Matthew Orr

Personal information
- Date of birth: 16 April 2007 (age 18)
- Place of birth: Bangor, Northern Ireland
- Height: 1.88 m (6 ft 2 in)
- Position: Right-back

Team information
- Current team: Nottingham Forest

Youth career
- 0000–2024: Linfield

Senior career*
- Years: Team / Apps / (Gls)
- 2024–2025: Linfield / 37 / (2)
- 2025–: Nottingham Forest / 0 / (0)

International career
- 2024-: Northern Ireland U19 / 3 / (1)

= Matthew Orr (footballer) =

Northern Irish association football player (born 2007)

Matthew Orr (born 16 April 2007) is a Northern Irish footballer who plays as a right-back for Premier League club Nottingham Forest.

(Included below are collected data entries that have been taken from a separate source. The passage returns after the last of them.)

(** ** What it accepts and sends *)

(** A datagram from the configured destination is accepted as the
    segment it holds, whatever ports that segment names.  (The comment on
    [TCPOverUDPSocketAdapter::read] says that the ports are checked.) *)
Theorem udp_ports_unchecked (a : FdAdapterBase.t) (seg : TCPSegment.t) :
  FdAdapterBase.listening a = false -> TCPSegment.wf seg -> zlen (TCPSegment.wire 0 seg) < MAX64 ->
  exists c pl,
    TCPOverUDPSocketAdapter.read (FdAdapterBase.destination a) (TCPSegment.wire 0 seg) a =
      (Some (TCPSegment.mk ((TCPSegment.header seg) <| TCPHeader.cksum := c |>) pl), a) /\
    Buffer.str pl = Buffer.str (TCPSegment.payload seg).
Proof.
  intros Hl Hwf Hlen. unfold TCPOverUDPSocketAdapter.read. rewrite Hl. cbn [negb andb].
  rewrite bool_decide_eq_false_2 by auto.
  destruct (TCPSegment.wire_parse 0 seg TCPSegment.default (Buffer.of_string (TCPSegment.wire 0 seg)))
    as (c & pl & -> & _ & Hpl); [done|lia|apply Buffer.of_string_wf; lia|apply Buffer.str_of_string; lia|].
  by exists c, pl.
Qed.

Lemma udp_ports_unchecked_witness :
  exists c pl,
    TCPOverUDPSocketAdapter.read (FdAdapterBase.destination AdapterSpec.demo_a) (TCPSegment.wire 0 TCPSegment.sample) AdapterSpec.demo_a =
      (Some (TCPSegment.mk ((TCPSegment.header TCPSegment.sample) <| TCPHeader.cksum := c |>) pl), AdapterSpec.demo_a) /\
    Buffer.str pl = Buffer.str (TCPSegment.payload TCPSegment.sample).
Proof. apply udp_ports_unchecked; [reflexivity|apply TCPSegment.sample_wf|reflexivity]. Defined.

He is a Northern Ireland youth international.

==Club career==
A defender, he featured at right back and centre back for Linfield in the NIFL Premiership in his debut season in 2024. He scored on his competitive senior debut for Linfield in a UEFA Conference League game, scoring against Stjarnan in July 2024. The following month he signed his first professional contract with the club.

It was reported that Linfield turned down a transfer bid from Stockport County for Orr in January 2025. He was named in the Northern Ireland Football Writers' Association Team of the Year in April 2025. The following month he was named as the league's Young Player of the Year.

He made his debut in the UEFA Champions League preliminary round against Shelbourne in July 2025.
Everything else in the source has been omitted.